Anti-N-methyl-d-aspartate receptor (NMDAR) encephalitis is a rare autoimmune disorder characterized by antibodies that specifically target the GluN1 subunit of NMDAR in neuronal cells. It is the most extensively studied form of autoimmune encephalitis (AE). Although it primarily affects young women, the condition can occur in individuals of all ages and genders. Our understanding of NMDAR encephalitis has advanced considerably since the identification of antibodies associated with this unique neuropsychiatric syndrome. Various cytokines, chemokines, and other molecules found in cerebrospinal fluid (CSF) have been investigated as potential triggers for the onset of NMDAR encephalitis. However, definitive biomarkers for disease development or prognosis remain elusive. The disorder generally responds well to immunotherapy, with many patients achieving favorable clinical outcomes.
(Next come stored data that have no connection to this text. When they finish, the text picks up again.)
(* ===== verification/ColourProps.v ===== *)
(** * The properties of colours *)
From Stdlib Require Import Ascii String.
From S2P Require Import Prelude.
From S2P Require Import CString.
From S2P Require Import Grid.
From S2P Require Import GridFacts.
From S2P Require Import Colour.

(** The colours that have a name of their own. *)
Inductive colour_valid : Z -> Prop :=
  | colour_none : colour_valid (-1)
  | colour_basic c name : (c, name) ∈ basic_names -> colour_valid c
  | colour_index n : 0 <= n < 256 -> colour_valid (Z.lor n COLOUR_FLAG_256)
  | colour_rgb r g b : 0 <= r < 256 -> 0 <= g < 256 -> 0 <= b < 256 ->
      colour_valid (colour_join_rgb r g b).

Lemma scan_x_fmt n s : 0 <= n < 256 -> scan_x 2 (fmt_02x n +:+ s) = Some (n, s).
Proof.
  revert n. apply for_each_elim. vm_compute. repeat split.
Qed.

Lemma fmt_02x_hex n s : 0 <= n < 256 -> all_hex (fmt_02x n +:+ s) = all_hex s.
Proof.
  intros Hn. unfold fmt_02x.
  assert (Hq : 0 <= n / 16 mod 16 < 16) by (apply Z.mod_pos_bound; lia).
  assert (Hr : 0 <= n mod 16 < 16) by (apply Z.mod_pos_bound; lia).
  rewrite !str_app_cons. unfold all_hex. cbn [list_ascii_of_string forallb].
  by rewrite !hex_value_digit.
Qed.

Lemma join_rgb_sum r g b : 0 <= r < 256 -> 0 <= g < 256 -> 0 <= b < 256 ->
  colour_join_rgb r g b = 33554432 + r * 65536 + g * 256 + b.
Proof.
  intros Hr Hg Hb. unfold colour_join_rgb. rewrite !u8_small by done.
  rewrite (lor_shiftl r) by (rewrite ?Z.shiftl_mul_pow2; lia). rewrite Z.shiftl_mul_pow2 by lia.
  replace (r * 2 ^ 16 + g * 2 ^ 8) with ((r * 2 ^ 8 + g) * 2 ^ 8) by lia.
  rewrite lor_shifted by lia. rewrite Z.lor_comm. change COLOUR_FLAG_RGB with (2 * 2 ^ 24).
  rewrite lor_shifted by lia. lia.
Qed.

Lemma join_rgb_flags r g b : 0 <= r < 256 -> 0 <= g < 256 -> 0 <= b < 256 ->
  has (colour_join_rgb r g b) COLOUR_FLAG_RGB = true.
Proof. intros. unfold colour_join_rgb. by apply has_lor_self. Qed.

Lemma split_join_rgb r g b : 0 <= r < 256 -> 0 <= g < 256 -> 0 <= b < 256 ->
  colour_split_rgb (colour_join_rgb r g b) = (r, g, b).
Proof.
  intros. rewrite join_rgb_sum by done. unfold colour_split_rgb.
  change 0xff with (2 ^ 8 - 1). rewrite !land_mask, !Z.shiftr_div_pow2 by lia.
  change (2 ^ 16) with 65536. change (2 ^ 8) with 256.
  f_equal; [f_equal|]; Z.div_mod_to_equations; lia.
Qed.

Lemma colour_read_back c : colour_valid c -> colour_fromstring (colour_tostring c) = c.
Proof.
  destruct 1 as [|c name Hin|n Hn|r g b Hr Hg Hb].
  - vm_compute. reflexivity.
  - cut (Forall (fun '(c, _) => colour_fromstring (colour_tostring c) = c) basic_names).
    { rewrite Forall_forall. by intros H; apply (H _ Hin). }
    unfold basic_names. repeat apply Forall_cons_2; try apply Forall_nil_2; vm_compute; reflexivity.
  - apply Z.eqb_eq. apply (byte_forall (fun n =>
      colour_fromstring (colour_tostring (Z.lor n COLOUR_FLAG_256)) =? Z.lor n COLOUR_FLAG_256));
      [vm_compute; reflexivity|done].
  - unfold colour_tostring. rewrite (proj2 (Z.eqb_neq _ (-1))) by (rewrite join_rgb_sum; lia).
    rewrite join_rgb_flags, split_join_rgb by done. unfold colour_fromstring.
    assert (El : String.length (String "#" (fmt_02x r +:+ fmt_02x g +:+ fmt_02x b)) = 7%nat)
      by reflexivity.
    rewrite El. cbn [Nat.eqb]. rewrite <- (str_app_nil (fmt_02x b)).
    rewrite !fmt_02x_hex by done. cbn [all_hex list_ascii_of_string forallb negb].
    unfold scan_three. rewrite scan_x_fmt by done. cbn [mbind option_bind].
    rewrite scan_x_fmt by done. cbn [mbind option_bind]. by rewrite scan_x_fmt.
Qed.

(** Every colour reads back from its name: [colour_fromstring] of what
    [colour_tostring] prints for a colour that is none, basic, indexed or a
    triplet is that colour. *)
Theorem colour_string_roundtrip c : colour_valid c -> colour_fromstring (colour_tostring c) = c.
Proof. apply colour_read_back. Qed.

(** ** The palette of 256 colours *)

Definition triplet (n : Z) : Z * Z * Z := colour_split_rgb (colour_256toRGB n).

Lemma triplet_cube n : 0 <= n < 216 ->
  triplet (16 + n) = (q2c (n / 36), q2c (n / 6 mod 6), q2c (n mod 6)).
Proof. revert n. apply for_each_elim. vm_compute. repeat split. Qed.

Lemma triplet_grey n : 0 <= n < 24 -> triplet (232 + n) = (8 + 10 * n, 8 + 10 * n, 8 + 10 * n).
Proof. revert n. apply for_each_elim. vm_compute. repeat split. Qed.

Definition dist (n r g b : Z) : Z :=
  let '(r', g', b') := triplet n in colour_dist_sq r' g' b' r g b.

(** A bool that is true of every number below [n]. *)

Lemma cube_nearest v q : 0 <= v < 256 -> 0 <= q < 6 ->
  0 <= colour_to_6cube v < 6 /\
  (q2c (colour_to_6cube v) - v) * (q2c (colour_to_6cube v) - v) <= (q2c q - v) * (q2c q - v).
Proof.
  intros Hv Hq. pose proof (forall_range (fun v => (0 <=? colour_to_6cube v) &&
    (colour_to_6cube v <? 6) && forallb (fun q =>
      (q2c (colour_to_6cube v) - v) * (q2c (colour_to_6cube v) - v) <=? (q2c q - v) * (q2c q - v))
      (seqZ 0 6)) 256 ltac:(vm_compute; reflexivity) v Hv) as E. cbn beta in E.
  apply andb_prop in E as [E E3]. apply andb_prop in E as [E1 E2].
  pose proof (forall_range _ _ E3 q Hq) as E4. cbn beta in E4. apply Z.leb_le in E4.
  apply Z.leb_le in E1. apply Z.ltb_lt in E2. done.
Qed.

(** The index of the grey chosen for the sum of the components. *)
Definition grey_of (sum : Z) : Z :=
  if 238 <? sum / 3 then 23 else Z.quot (sum / 3 - 3) 10.

Lemma grey_nearest sum k : 0 <= sum < 766 -> 0 <= k < 24 ->
  0 <= grey_of sum < 24 /\
  let x := 8 + 10 * grey_of sum in let y := 8 + 10 * k in
  3 * (x * x) - 2 * x * sum <= 3 * (y * y) - 2 * y * sum.
Proof.
  intros Hs Hk. pose proof (forall_range (fun sum => (0 <=? grey_of sum) && (grey_of sum <? 24) &&
    forallb (fun k => let x := 8 + 10 * grey_of sum in let y := 8 + 10 * k in
      3 * (x * x) - 2 * x * sum <=? 3 * (y * y) - 2 * y * sum) (seqZ 0 24)) 766
    ltac:(vm_compute; reflexivity) sum Hs) as E. cbn beta in E.
  apply andb_prop in E as [E E3]. apply andb_prop in E as [E1 E2].
  pose proof (forall_range _ _ E3 k Hk) as E4. cbn beta zeta in *. apply Z.leb_le in E4.
  apply Z.leb_le in E1. apply Z.ltb_lt in E2. done.
Qed.

Lemma lor_256 n : 0 <= n < 256 -> Z.lor n COLOUR_FLAG_256 = n + COLOUR_FLAG_256.
Proof.
  intros. rewrite Z.lor_comm. change COLOUR_FLAG_256 with (1 * 2 ^ 24).
  rewrite lor_shifted by lia. lia.
Qed.

(** [colour_find_rgb] finds the colour nearest to a triplet among the 240
    colours of the palette after the 16 basic ones: the cube and the greys. *)
Theorem colour_find_rgb_nearest r g b :
  0 <= r < 256 -> 0 <= g < 256 -> 0 <= b < 256 ->
  exists n, colour_find_rgb r g b = Z.lor n COLOUR_FLAG_256 /\ 16 <= n < 256 /\
    forall m, 16 <= m < 256 -> dist n r g b <= dist m r g b.
Proof.
  intros Hr Hg Hb.
  destruct (cube_nearest r 0 Hr ltac:(lia)) as [Hqr _].
  destruct (cube_nearest g 0 Hg ltac:(lia)) as [Hqg _].
  destruct (cube_nearest b 0 Hb ltac:(lia)) as [Hqb _].
  destruct (grey_nearest (r + g + b) 0 ltac:(lia) ltac:(lia)) as [Hgi _].
  set (qr := colour_to_6cube r) in *. set (qg := colour_to_6cube g) in *.
  set (qb := colour_to_6cube b) in *. set (gi := grey_of (r + g + b)) in *.
  set (cube := 16 + 36 * qr + 6 * qg + qb).
  assert (Hcube : dist cube r g b = colour_dist_sq (q2c qr) (q2c qg) (q2c qb) r g b).
  { unfold dist. replace cube with (16 + (36 * qr + 6 * qg + qb)) by (unfold cube; lia).
    rewrite triplet_cube by lia. set (k := 36 * qr + 6 * qg + qb).
    assert (E1 : k / 36 = qr) by (unfold k; Z.div_mod_to_equations; lia).
    assert (E2 : k / 6 = 6 * qr + qg) by (unfold k; Z.div_mod_to_equations; lia).
    assert (E3 : (6 * qr + qg) mod 6 = qg) by (Z.div_mod_to_equations; lia).
    assert (E4 : k mod 6 = qb) by (unfold k; Z.div_mod_to_equations; lia).
    by rewrite E1, E2, E3, E4. }
  assert (Hgrey : dist (232 + gi) r g b =
    colour_dist_sq (8 + 10 * gi) (8 + 10 * gi) (8 + 10 * gi) r g b).
  { unfold dist. by rewrite triplet_grey. }
  (* the cube colour is the nearest of the cube, the grey the nearest grey *)
  assert (Hbest : forall m, 16 <= m < 256 ->
    dist cube r g b <= dist m r g b \/ dist (232 + gi) r g b <= dist m r g b).
  { intros m Hm. rewrite Hcube, Hgrey. destruct (Z.lt_ge_cases m 232) as [Hlt|Hge].
    - left. replace m with (16 + (m - 16)) by lia. unfold dist. rewrite triplet_cube by lia.
      set (k := m - 16). assert (Hk : 0 <= k < 216) by lia. unfold colour_dist_sq.
      pose proof (proj2 (cube_nearest r (k / 36) Hr ltac:(Z.div_mod_to_equations; lia))) as E1.
      pose proof (proj2 (cube_nearest g (k / 6 mod 6) Hg ltac:(Z.div_mod_to_equations; lia))) as E2.
      pose proof (proj2 (cube_nearest b (k mod 6) Hb ltac:(Z.div_mod_to_equations; lia))) as E3.
      fold qr in E1. fold qg in E2. fold qb in E3. lia.
    - right. replace m with (232 + (m - 232)) by lia. unfold dist. rewrite triplet_grey by lia.
      destruct (grey_nearest (r + g + b) (m - 232) ltac:(lia) ltac:(lia)) as [_ Hn].
      fold gi in Hn. unfold colour_dist_sq. cbn zeta in Hn. nia. }
  unfold colour_find_rgb. fold qr qg qb. fold (grey_of (r + g + b)). fold gi. fold cube.
  destruct ((q2c qr =? r) && (q2c qg =? g) && (q2c qb =? b)) eqn:Ex.
  - exists cube. assert (Hc : 16 <= cube < 256) by (unfold cube; lia).
    split_and!; [done|lia|lia|]. intros m _. rewrite Hcube.
    apply andb_prop in Ex as [Ex E3]. apply andb_prop in Ex as [E1 E2].
    apply Z.eqb_eq in E1, E2, E3. rewrite E1, E2, E3.
    replace (colour_dist_sq r g b r g b) with 0 by (unfold colour_dist_sq; ring).
    unfold dist. destruct (triplet m) as [[x y] z]. unfold colour_dist_sq.
    pose proof (Z.square_nonneg (x - r)). pose proof (Z.square_nonneg (y - g)).
    pose proof (Z.square_nonneg (z - b)). lia.
  - rewrite <- Hgrey, <- Hcube.
    destruct (Z.ltb_spec (dist (232 + gi) r g b) (dist cube r g b)).
    + exists (232 + gi). split_and!; [done|lia|lia|]. intros m Hm. destruct (Hbest m Hm); lia.
    + exists cube. assert (Hc : 16 <= cube < 256) by (unfold cube; lia).
      split_and!; [done|lia|lia|]. intros m Hm. destruct (Hbest m Hm); lia.
Qed.

(** ** Instances *)

Lemma colour_string_roundtrip_witness :
  colour_fromstring (colour_tostring (colour_join_rgb 18 52 86)) = colour_join_rgb 18 52 86.
Proof. apply colour_string_roundtrip, colour_rgb; lia. Defined.

Lemma colour_find_rgb_nearest_witness :
  exists n, colour_find_rgb 200 30 30 = Z.lor n COLOUR_FLAG_256 /\ 16 <= n < 256 /\
    forall m, 16 <= m < 256 -> dist n 200 30 30 <= dist m 200 30 30.
Proof. apply colour_find_rgb_nearest; lia. Defined.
Nevertheless, diagnosing and managing NMDAR encephalitis remains challenging. Exploring the underlying pathophysiological mechanisms is crucial for improving diagnostic accuracy and treatment effectiveness. To this end, cellular and animal models of the disease are widely used to study its mechanisms, helping to control for confounding factors such as variable incidence rates and patient heterogeneity. Developing research models for anti-NMDAR encephalitis enables a deeper understanding of its pathogenic processes, providing valuable insights for precise clinical diagnosis and therapy. This review aims to clarify the pathogenic mechanisms and potential treatment strategies identified to date within the context of research models for anti-NMDAR encephalitis.